People usually think that a business bankruptcy means that the business shuts down completely. And it is true that a chapter 7 business bankruptcy means that the business is, literally, out of business.
However, a business can file a reorganization type bankruptcy instead. There are three types of bankruptcy other than chapter 7 – chapter 11, chapter 12, and chapter 13.
Chapter 11 is for typically for bigger cases, although there is a Subchapter V type of bankruptcy that is for smaller businesses. Chapter 12 is for farmers only. Chapter 13 is sometimes called the “wage earner plan”.
Each type of bankruptcy has different advantages and disadvantages.
In a chapter 7 an appointed trustee take charge of the remaining assets and liquidates them or abandons them to secured creditors. The business dies on the spot. If there are any assets that are not taken by secured creditors and that are not exempted by the individual who is the business owner, the trustee tries to turn those assets into cash and distributes the cash to the creditors. However, if the business is a sole proprietorship, the owner of the business can often keep a number of assets. There is no debt limit for a chapter 7 bankruptcy.
In a chapter 11 bankruptcy, however, the business usually tries to stay in business by re-writing its debts, paying secured creditors the value of the collateral securing the debts and paying unsecured creditors something – usually not very much. The idea is that the business is overburdened with debt, but can stay in business if if re-writes its debt and gets rid of some or most of the unsecured debt. This can be a large corporation – think Delta Airlines – or a small business, such as a small machine shop. There is no debt limit in a chapter 11.
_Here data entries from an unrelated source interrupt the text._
(* ===== verification/Secure.v ===== *)
(** * Crate efcp: the encrypted channel (src/efcp/src/secure.rs)

    A DiscoPacket has the nonce, eight bytes big-endian, and the
    authentication tag before the encrypted payload. *)

From S2P Require Export Channel.

Record DiscoPacket (P : Type) : Type := MkDiscoPacket { disco_inner : P }.
Arguments MkDiscoPacket {P} _.
Arguments disco_inner {P} _.

#[export] Instance DiscoPacket_Newtype P : Newtype (DiscoPacket P) P.
Proof. by refine {| Self := MkDiscoPacket; inner := disco_inner |}; [|intros []]. Defined.

Section DiscoPacket.
Context {BC : BytesCrate} {BO : ByteOrderCrate} {DC : DiscoCrate} {P : Type} `{!BasePacket P}.

#[export] Instance DiscoPacket_BufMut : BufMut (DiscoPacket P) := derive_BufMut.

(** The bytes before the payload. *)
Definition HEADER : nat := 8 + TAG_LEN.

Definition DiscoPacket_new (payload_len : Z) : option (DiscoPacket P) :=
  packet ← new (payload_len + 8 + Z.of_nat TAG_LEN);
  packet ← put_u64_be 0 packet;
  packet ← put_slice (replicate TAG_LEN Byte.x00) packet;
  Some (MkDiscoPacket packet).

Definition DiscoPacket_check (q : DiscoPacket P) : option (result () io_error) :=
  p ← payload (disco_inner q);
  if bool_decide (length p < 8)%nat
  then Some (Err (IoError Other "invalid disco packet"))
  else Some (Ok ()).

Definition DiscoPacket_payload (q : DiscoPacket P) : option (list byte) :=
  p ← payload (disco_inner q); slice_from HEADER p.

Definition DiscoPacket_payload_mut (q : DiscoPacket P) : option (borrow (DiscoPacket P)) :=
  b ← payload_mut (disco_inner q); borrow_map MkDiscoPacket <$> borrow_from HEADER b.

#[export] Instance DiscoPacket_BasePacket : BasePacket (DiscoPacket P) := {|
  new := DiscoPacket_new;
  check := DiscoPacket_check;
  payload := DiscoPacket_payload;
  payload_mut := DiscoPacket_payload_mut
|}.

#[export] Instance DiscoPacket_Packet : Packet (DiscoPacket P) P := derive_Packet.

Definition nonce (q : DiscoPacket P) : option Z :=
  p ← payload (disco_inner q); s ← slice_to 8 p; read_u64 s.

Definition set_nonce (n : Z) (q : DiscoPacket P) : option (DiscoPacket P) :=
  b ← payload_mut (disco_inner q);
  MkDiscoPacket <$> update_borrow (λ p, s ← slice_to 8 p; s ← write_u64 n s; Some (splice 0 s p)) b.

Definition tag (q : DiscoPacket P) : option (list byte) :=
  p ← payload (disco_inner q); slice 8 HEADER p.

Definition set_tag (t : list byte) (q : DiscoPacket P) : option (DiscoPacket P) :=
  b ← payload_mut (disco_inner q);
  MkDiscoPacket <$> update_borrow (copy_from_slice 8 HEADER t) b.
End DiscoPacket.

(** ** DiscoChannel *)

Record DiscoChannel {DC : DiscoCrate} (S : Type) : Type := MkDiscoChannel {
  transport : StatelessTransportState;
  disco_channel : S;
  next_nonce : Z
}.
Arguments MkDiscoChannel {DC S} _ _ _.
Arguments transport {DC S} _.
Arguments disco_channel {DC S} _.
Arguments next_nonce {DC S} _.

Section DiscoChannel.
Context {BC : BytesCrate} {BO : ByteOrderCrate} {DC : DiscoCrate}.
Context {S P : Type} `{!BasePacket P} `{!Channel S P}.
#[local] Abbreviation chan := (DiscoChannel S).

Definition DiscoChannel_new (channel : S) (state : StatelessTransportState) : chan :=
  MkDiscoChannel state channel 0.

Definition put_disco (s : S) (c : chan) : chan := MkDiscoChannel (transport c) s (next_nonce c).

#[export] Instance Disco_Wraps : Wraps chan S.
Proof. by refine {| get_inner := disco_channel; put_inner := put_disco |}. Defined.

(** [self.nonce.fetch_add(1)] of 64 bits, which wraps. *)
Definition fetch_add_nonce : M io_error chan Z := λ c,
  Return (next_nonce c)
    (MkDiscoChannel (transport c) (disco_channel c) (wrap 64 (next_nonce c + 1))).

(** [self.state.write_message(nonce, packet.payload_mut())]: the packet with
    its payload encrypted in place, and the tag. *)
Definition encrypt (t : StatelessTransportState) (n : Z) (packet : DiscoPacket P)
    : option (DiscoPacket P * list byte) :=
  b ← payload_mut packet;
  let '(c, tag) := transport_write t n (view b) in
  Some (give_back b c, tag).

Definition decrypt (t : StatelessTransportState) (n : Z) (tag : list byte) (packet : DiscoPacket P)
    : option (DiscoPacket P * result () ReadError) :=
  b ← payload_mut packet;
  let '(m, r) := transport_read t n (view b) tag in
  Some (give_back b m, r).

Definition disco_send (packet : DiscoPacket P) : M io_error chan () :=
  nonce ← fetch_add_nonce;
  packet ← unwrap (set_nonce nonce packet);
  t ← gets transport;
  '(packet, tag) ← unwrap (encrypt t nonce packet);
  packet ← unwrap (set_tag tag packet);
  zoom disco_channel put_disco (send (into_packet packet)).

Definition disco_recv : M io_error chan (DiscoPacket P) :=
  p ← zoom disco_channel put_disco recv;
  r ← unwrap (parse p);
  packet ← try r;
  nonce ← unwrap (nonce packet);
  tag ← unwrap (tag packet);
  t ← gets transport;
  '(packet, r) ← unwrap (decrypt t nonce tag packet);
  match r with
  | Ok _ => mret packet
  | Err err => throw (IoError Other (read_error_debug err))
  end.

#[export] Instance Disco_Channel : Channel chan (DiscoPacket P) := {|
  send := disco_send;
  recv := disco_recv
|}.

(** [Deref]. *)
Definition disco_deref (c : chan) : S := disco_channel c.
End DiscoChannel.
There is also a variety of Chapter 11 bankruptcy for small businesses, called Subchapter V. The current debt limit for a Subchapter V bankruptcy is $7,500,000.00. This limit is adjusted from time to time.
In a chapter 12 bankruptcy we do that same thing as in a chapter 11 – re-write the mortgage on the land to current value and the loan on the equipment to current value– and pay the feed store and the vet and the fertilizer supplier something toward their debt. There are debt limits for a chapter 12 case – currently, $10,000,000.00. This limit is adjusted every three years. If the farmer is an individual, some assets can be protected from the claims of creditors.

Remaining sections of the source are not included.